Evolução social e legal da família

22-12-2017

Rossana Martingo Cruz

Ao Direito cabe continuar a acompanhar a evolução social, sem a pretensão de definir o que é a família.


A conceção de família não é estanque nem unitária. A sua perceção não só acompanhará a feroz passagem do tempo como a evolução social e as consequentes mudanças de mentalidade. Assim, será sempre difícil definir um conceito em constante mutação e que dependerá das idiossincrasias de cada cidadão, das suas vivências e contextos sociais. Atendendo a esta mutabilidade, não deve o Direito comprometer-se com uma definição correndo o risco que a mesma perca, a breve trecho, a sua atualidade. Até porque a realidade social avança a um ritmo mais rápido que a produção da norma.

Longe vão os tempos em que a família nuclear (pai, mãe e filhos) ocupava a ideia de realidade familiar para a maioria dos cidadãos. Nem a tão usada expressão «família tradicional» se afigura propriamente correta dada a sua ambiguidade geohistórica e a sua vinculação a ideais quase amorfos. Os afetos assumem uma aceitação que o Direito absorve e se sente impelido a regular. A perceção de família muda com o tempo uma vez que é uma construção social. E, por isso, deve ser analisada tendo em atenção as circunstâncias concretas que a circundaram em cada momento, levando-nos à - já conhecida - conclusão de que não existe família mas sim famílias.

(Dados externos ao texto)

(** * Similar-Coordinate-QGIS: the clustering pipeline of
      [FindSimilarCoordinatesAlgorithm.processAlgorithm]

    The algorithm buffers every input point, dissolves the buffers, splits
    the dissolved geometry into single parts, numbers the parts, and joins
    every input point back to the part it intersects, together with the
    number of points of that part.

    The geometry itself (buffering, union, intersection tests, the spatial
    index) is done by the QGIS library, which the script only calls.  The
    pipeline is therefore embedded over an interface [GeometryEngine] that
    lists exactly the library calls the script makes; everything the script
    computes on its own (lists, the counter, the set, the dictionary, the
    output attributes) is embedded as written. *)

From Stdlib Require Import ZArith QArith List Lia.
From stdpp Require Import gmap strings list fin_maps fin_sets.

Open Scope Z_scope.

(** ** Values and exceptions *)

(** Attribute values of a feature ([QVariant]); Python's [None] is [QNull]. *)
Inductive QVariant :=
| QNull
| QInt (z : Z)
| QDouble (q : Q)
| QString (s : string).

(** The only exception the script's own arithmetic can raise. *)
Inductive exn := ZeroDivisionError.
(** * mavi.ai: the chat controller (src/components/Chat.jsx) and the
      Gemini wrapper it imports as '../gemini' (unnamed/part_005), as a
      shallow embedding.

    JavaScript strings are sequences of UTF-16 code units; React state is a
    record; an [async] function is a program in continuation-passing style
    whose [await]s park a continuation until the environment settles the
    promise; a [try]/[catch] is a pair of continuations. *)

From Stdlib Require Import List ZArith NArith Bool Lia String Ascii Sorted Permutation.
Import ListNotations.

(* ------------------------------------------------------------------ *)
(** ** JavaScript strings *)

Module Js.

(** A string is its list of UTF-16 code units. *)
Definition jsstring := list N.

(** A string literal of the source made of ASCII characters only. *)
Definition lit (s : string) : jsstring :=
  map N_of_ascii (list_ascii_of_string s).

Fixpoint eqb (a b : jsstring) : bool :=
  match a, b with
  | [], [] => true
  | x :: a', y :: b' => N.eqb x y && eqb a' b'
  | _, _ => false
  end.

(** ECMAScript WhiteSpace and LineTerminator code points, the characters
    [String.prototype.trim] strips.  All of them are in the BMP, so the test
    is per code unit. *)
Definition is_white (c : N) : bool :=
  (  N.eqb c 9 || N.eqb c 10 || N.eqb c 11 || N.eqb c 12 || N.eqb c 13
  || N.eqb c 32 || N.eqb c 160 || N.eqb c 5760
  || (N.leb 8192 c && N.leb c 8202)
  || N.eqb c 8232 || N.eqb c 8233 || N.eqb c 8239 || N.eqb c 8287
  || N.eqb c 12288 || N.eqb c 65279)%bool.

Fixpoint trimStart (s : jsstring) : jsstring :=
  match s with
  | [] => []
  | c :: r => if is_white c then trimStart r else s
  end.

Fixpoint trimEnd (s : jsstring) : jsstring :=
  match s with
  | [] => []
  | c :: r =>
      match trimEnd r with
      | [] => if is_white c then [] else [c]
      | r' => c :: r'
      end
  end.

(** [s.trim()] *)
Definition trim (s : jsstring) : jsstring := trimEnd (trimStart s).

(** A string is truthy when it is not empty. *)
Definition truthy (s : jsstring) : bool :=
  match s with [] => false | _ :: _ => true end.

Fixpoint startsWith (needle hay : jsstring) : bool :=
  match needle, hay with
  | [], _ => true
  | _ :: _, [] => false
  | x :: n', y :: h' => N.eqb x y && startsWith n' h'
  end.

(** [hay.includes(needle)] *)
Fixpoint includes (hay needle : jsstring) : bool :=
  startsWith needle hay ||
  match hay with
  | [] => false
  | _ :: h' => includes h' needle
  end.

(** A thrown value, seen through the one property the code reads:
    [error.message], which is [undefined] on a value that is not an Error. *)
Record JsError := mkError { message : option jsstring }.

(** [new Error(msg)] *)
Definition Error (msg : jsstring) : JsError := mkError (Some msg).

(** [error.message && p(error.message)] as a condition. *)
Definition message_and (e : JsError) (p : jsstring -> bool) : bool :=
  match message e with
  | Some m => truthy m && p m
  | None => false
  end.

(** [error.message || fallback] *)
Definition message_or (e : JsError) (fallback : jsstring) : jsstring :=
  match message e with
  | Some m => if truthy m then m else fallback
  | None => fallback
  end.

End Js.
Import Js.

(* ------------------------------------------------------------------ *)
(** ** Data of the chat component *)

(** The [sender] field: ['user'] or ['ai']. *)
Inductive Sender := sender_user | sender_ai.

(** An element of the [messages] state: [{ text, sender }]. *)
Record DisplayMessage := mkMsg { text : jsstring; sender : Sender }.

(** The [user] prop, a Firebase user object.  [ref] stands for the object's
    reference: React compares effect dependencies with [Object.is], which on
    objects compares references. *)
Record User := mkUser { ref : nat; uid : jsstring }.

(** A document of the [chats] collection. *)
Record ChatDoc := mkDoc {
  userId : jsstring;
  userPrompt : jsstring;
  aiResponse : jsstring;
  timestamp : Z
}.

(** An element of [chatHistory] in loadChatHistory. *)
Record HistoryEntry := mkEntry {
  h_userPrompt : jsstring;
  h_aiResponse : jsstring;
  h_timestamp : Z
}.

(** The three state variables of [Chat]. *)
Record ChatState := mkChat {
  messages : list DisplayMessage;
  input : jsstring;
  loading : bool
}.

Definition initialChat : ChatState := mkChat [] [] false.

(* ------------------------------------------------------------------ *)
(** ** Asynchronous programs *)

(** What a settled promise delivers. *)
Inductive Settled (A : Type) :=
| Fulfilled (a : A)
| Rejected (e : JsError).
Arguments Fulfilled {A} a.
Arguments Rejected {A} e.

(** The statements the two source files execute.  An [Await...] node is a
    call to an external service followed by [await]: the rest of the function
    is the continuation.  [AddDoc] is the call whose promise is not awaited:
    only its [.catch] handler is kept. *)
Inductive Prog : Type :=
| Done
| SetMessages (f : list DisplayMessage -> list DisplayMessage) (k : Prog)
| SetInput (s : jsstring) (k : Prog)
| SetLoading (b : bool) (k : Prog)
| ConsoleError (label : jsstring) (e : JsError) (k : Prog)
| NewDate (k : Z -> Prog)
| AddDoc (d : ChatDoc) (onRejected : JsError -> Prog) (k : Prog)
| AwaitGenerateContent (prompt : jsstring) (k : Settled jsstring -> Prog)
| AwaitGetDocs (owner : jsstring) (k : Settled (list ChatDoc) -> Prog).

(* ------------------------------------------------------------------ *)
(** ** The Gemini wrapper (unnamed/part_005) *)

Module Gemini.

Definition warning_sign : jsstring := [9888; 65039]%N.

Definition EMPTY_PROMPT : jsstring := lit "Prompt cannot be empty".

Definition QUOTA_MESSAGE : jsstring :=
  warning_sign ++ lit " API Quota Exceeded! Your free tier limit has been reached. Please wait 24 hours for quota reset or upgrade your API key.".

Definition RATE_LIMIT_MESSAGE : jsstring :=
  warning_sign ++ lit " Rate Limit Exceeded! Too many requests. Please wait a few minutes and try again.".

(** The [catch] block of generateResponse: every path throws; this is the
    value thrown. *)
Definition rethrown (error : JsError) : JsError :=
  if message_and error (fun m => includes m (lit "quota")) then
    Error QUOTA_MESSAGE
  else if message_and error (fun m => includes m (lit "429")
                                      || includes m (lit "Too Many Requests")) then
    Error RATE_LIMIT_MESSAGE
  else error.

(** [generateResponse(prompt)], with the caller's continuations for the
    value returned and for the value thrown.  [model.generateContent],
    [await result.response] and [response.text()] are one external call: a
    failure of any of them lands in the same [catch]. *)
Definition generateResponse (prompt : jsstring)
    (returns : jsstring -> Prog) (throws : JsError -> Prog) : Prog :=
  let catch error :=
    ConsoleError (lit "Gemini API Error:") error (throws (rethrown error)) in
  if negb (truthy prompt) || (N.of_nat (List.length (trim prompt)) =? 0)%N then
    catch (Error EMPTY_PROMPT)
  else
    AwaitGenerateContent prompt (fun result =>
      match result with
      | Fulfilled text => returns text
      | Rejected error => catch error
      end).

End Gemini.

(* ------------------------------------------------------------------ *)
(** ** src/components/Chat.jsx *)

Module Chat.

Definition FALLBACK_MESSAGE : jsstring :=
  lit "Sorry, I encountered an error. Please try again.".

(** The body of the first effect, lines 44-80. *)
Definition loadChatHistory (user : option User) : Prog :=
  match user with
  | None => Done
  | Some user =>
      AwaitGetDocs (uid user) (fun result =>
        match result with
        | Fulfilled querySnapshot =>
            let chatHistory :=
              map (fun data => mkEntry (userPrompt data) (aiResponse data)
                                       (timestamp data)) querySnapshot in
            let formattedMessages :=
              flat_map (fun chat =>
                          [ mkMsg (h_userPrompt chat) sender_user;
                            mkMsg (h_aiResponse chat) sender_ai ]) chatHistory in
            SetMessages (fun _ => formattedMessages) Done
        | Rejected error =>
            ConsoleError (lit "Error loading chat history:") error Done
        end)
  end.

(** [handleSend], lines 94-139, a closure over the [user] prop and the
    [input] and [loading] state of the render it was created in.  The route
    in App.jsx renders [Chat] only with a signed-in user, so [user.uid] is
    defined. *)
Definition handleSend (user : User) (input : jsstring) (loading : bool) : Prog :=
  if negb (truthy (trim input)) || loading then Done
  else
    let userMessage := trim input in
    SetInput [] (
    SetMessages (fun prev => prev ++ [mkMsg userMessage sender_user]) (
    SetLoading true (
    Gemini.generateResponse userMessage
      (fun aiResponse =>
         SetMessages (fun prev => prev ++ [mkMsg aiResponse sender_ai]) (
         SetLoading false (
         NewDate (fun now =>
         AddDoc (mkDoc (uid user) userMessage aiResponse now)
                (fun error =>
                   ConsoleError (lit "Error saving to Firestore:") error Done)
                Done))))
      (fun error =>
         ConsoleError (lit "Error generating response:") error (
         let errorMessage := message_or error FALLBACK_MESSAGE in
         SetMessages (fun prev => prev ++ [mkMsg errorMessage sender_ai]) (
         SetLoading false Done)))))).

A importância da família é transversal, daí que todas as matérias no seu entorno relevem de sobremaneira. Comummente, será no seio da família que o indivíduo se desenvolve. A família, em termos abstratos, será constituída por um conjunto de pessoas interligadas entre si que influem a conduta de uns e de outros e que comportam, ainda, pressões de um ente exterior: a sociedade.

O Homem sempre se organizou em núcleos familiares (de diferentes sortes), pois cedo descobriu que essa existência comungada o faria prosperar. Nas últimas décadas, a família foi profundamente afetada por mudanças sociais e perdeu algumas das características pelas quais foi sendo reconhecida nos últimos séculos. A quebra destas «amarras» no contexto familiar ocorre a partir da década de sessenta nos países ocidentais (embora em Portugal se tenha tornado mais evidente a partir de abril de 1974). Paulatinamente, desde a II Grande Guerra, os ideais de democracia e igualdade ganham terreno, a mulher começa a adquirir um estatuto de igualdade e os indivíduos assumem a sua autonomia afetiva, sexual e familiar.

Em consequência, a evolução do Direito da Família na senda das dinâmicas relacionais familiares tem sido notável nas últimas décadas, obrigando o legislador a abraçar as mudanças propiciando acolhimento legal para as mesmas, como forma de enobrecer o direito à autodeterminação familiar. Existem diversas formas familiares com distintas configurações jurídicas. Não obstante o elenco fechado (e já ultrapassado) do artigo 1576.º do Código Civil considerar como fontes familiares o casamento, a adoção, o parentesco e afinidade; a Constituição a República Portuguesa (nos artigos 36.º e 67.º) abre as portas para um entendimento amplo que tem sido seguido pelo legislador com a produção de diplomas avulsos (sustentando realidades como a união de facto e o apadrinhamento civil).

Enaltece-se uma perspetiva legal inclusiva de família devendo o legislador conferir proteção a núcleos que vivem e interagem em cúpulas afetivas estáveis, ainda que de origem diversa. Ao Direito cabe continuar a acompanhar a evolução social, sem a pretensão de definir o que é a família. Aliás, dando corpo à célebre expressão da escritora francesa conhecida como Condessa de Beausacq, "família é um conjunto de pessoas que se defendem em bloco e se atacam em particular".